Cytomegalovirus infection medical therapy
- Cytomegalovirus treatment[1]
- 1. Immunocompetent patients
- 1.1 Mononucleosis syndrome
- Preferred regimen: supportive therapy
- 1.2 CMV in pregnancy
- Preferred regimen: Hyperimmune 200 IU/kg of maternal weight as single-dose during pregnancy
- 2. Immunocompromised patients
- 2.1 Retinitis
- Preferred regimen (1): Ganciclovir intraocular implant PLUS Valganciclovir 900 mg PO bid for 14-21 days THEN Valganciclovir 900mg PO qq for maintenance therapy - for immediate sight-threatening lesions
- Preferred regimen (2): Valganciclovir 900 mg PO bid for 14-21 days THEN Valganciclovir 900 mg PO qq for maintenance therapy - for peripheral lesions
- Alternative regimen (1): Foscarnet 60 mg/kg IV q8h OR Foscarnet 90 mg/kg IV q12h for 14-21 days THEN Foscarnet 90-120 mg/kg IV q24h
- Alternative regimen (2): Cidofovir 5 mg/kg IV for 2 weeks THEN Cidofovir 5 mg/kg IV every other week - each dose should be admnistered with IV saline hydration and probenecid
- Alternative regimen (3): Ganciclovir 5 mg/kg IV q12h for 14-21 days THEN Valganciclovir 900 mg PO bid
- Alternative regimen (4): Fomivirsen intravitreal injection - for relapses
- Note: keep a maintenance dose of Valganciclovir 900 mg PO qd until CD4 >100/mm³
- 2.2 Transplant patients
- Preferred regimen: Valganciclovir 900 mg PO bid OR Ganciclovir 5 mg/kg IV q12h for at least 2-3 weeek
- Note: Use Valganciclovir 900 mg PO qd for 1-3 months if high dose of immunosuppression.
- 2.3 Colitis, esophagitis, gastritis
- Preferred regimen: Ganciclovir 5 mg/kg/dose IV q12h for 3-6 weeks weeks for induction.
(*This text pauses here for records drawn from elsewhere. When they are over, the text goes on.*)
(** The text fields of the lines of one read. *)
Lemma chunk_texts value :
  flat_map (fun d => match taken d with Some t => [t] | None => [] end)
    (flat_map (parsed_of_line JSON_parse) (data_lines decode value))
  = stream_texts JSON_parse (decode value).
Proof.
  unfold stream_texts, data_lines. rewrite stream_lines_split.
  induction (split_lines (decode value)) as [|l ls IH]; [reflexivity|].
  cbn [filter flat_map].
  rewrite data_payload_line, <- IH.
  destruct (startsWith l (lit "data: ")); [|reflexivity].
  cbn [flat_map]. rewrite flat_map_app. unfold parsed_of_line at 1.
  destruct (JSON_parse (slice_from l 6)) as [data|e]; [|reflexivity].
  cbn [flat_map]. rewrite app_nil_r, taken_text_field. reflexivity.
Qed.

(** A stream that is cut where a line ends has the lines of its parts. *)
Lemma stream_texts_app a b :
  ends_a_line a ->
  stream_texts JSON_parse (a ++ b)
  = stream_texts JSON_parse a ++ stream_texts JSON_parse b.
Proof.
  intros [-> | [body ->]]; [reflexivity|].
  rewrite <- app_assoc. unfold stream_texts.
  rewrite !stream_lines_split.
  change ([10%N] ++ b) with (10%N :: b).
  rewrite !split_lines_app, !flat_map_app. f_equal.
  simpl. rewrite app_nil_r. reflexivity.
Qed.

(** When every read ends where a line ends, the lines of the stream are
    the lines of the reads. *)
Lemma stream_texts_reads values :
  Forall (fun value => ends_a_line (decode value)) values ->
  stream_texts JSON_parse (concat (map decode values))
  = flat_map (fun d => match taken d with Some t => [t] | None => [] end)
      (parsed_lines JSON_parse decode values).
Proof.
  unfold parsed_lines.
  induction 1 as [|value values Hvalue _ IH]; simpl; [reflexivity|].
  rewrite (stream_texts_app _ _ Hvalue), IH, flat_map_app, chunk_texts.
  reflexivity.
Qed.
There is no agreement on the use of maintenance.
- Alternative regimen: Cidofovir 5 mg/kg IV for 2 weeks, then 5 mg/kg every other week; each dose should be administered with IV saline hydration and oral probenecid 2 g PO 3h before each dose and further 1 g doses after 2h and 8h.
- Note: Switch to oral Valganciclovir when PO tolerated & when symptoms not severe enough to interfere with absorption.
- 2.4 Pneumonia
- Preferred regimen: Valganciclovir 900 mg PO bid for 14–21 days, then 900 mg PO qd for maintenance therapy
- Alternative regimen for retinitis: Ganciclovir 5 mg/kg IV q12h for 14–21 days, then Valganciclovir 900 mg PO qd
- Note: In bone marrow transplant patients, combine therapy with CMV immune globulin.
- 2.5 Encephalitis, ventriculitis
- Note: Treatment not defined, but should be considered the same as retinitis. Disease may develop while taking Ganciclovir as suppressive therapy.
- 2.6 Lumbosacral polyradiculopathy
- Preferred regimen: Ganciclovir, as with retinitis
- Alternative regimen: Foscarnet 40 mg/kg IV q12h another option
- Alternative regimen: Cidofovir 5 mg/kg IV for 2 weeks, then 5 mg/kg every other week; each dose should be administered with IV saline hydration and oral probenecid 2 g PO 3h before each dose and further 1 g doses after 2h and 8h.
- Note (1): Switch to Valganciclovir when possible.
- Note (2): Suppression continued until CD4 remains >100/mm³ for 6 months.
- 2.7 Peri/postnatal severe CMV infection in very low birth weight infants
- Preferred regimen: Ganciclovir 6 mg/kg/dose IV q12h for 3 weeks[2]
- ↑ Gilbert, David (2014). The Sanford guide to antimicrobial therapy 2014. Sperryville, Va: Antimicrobial Therapy. ISBN 978-1930808782.
- ↑ Josephson CD, Caliendo AM, Easley KA, Knezevic A, Shenvi N, Hinkes MT; et al. (2014). "Blood transfusion and breast milk transmission of cytomegalovirus in very low-birth-weight infants: a prospective cohort study". JAMA Pediatr. 168 (11): 1054–62. doi:10.1001/jamapediatrics.2014.1360. PMC 4392178. PMID 25243446.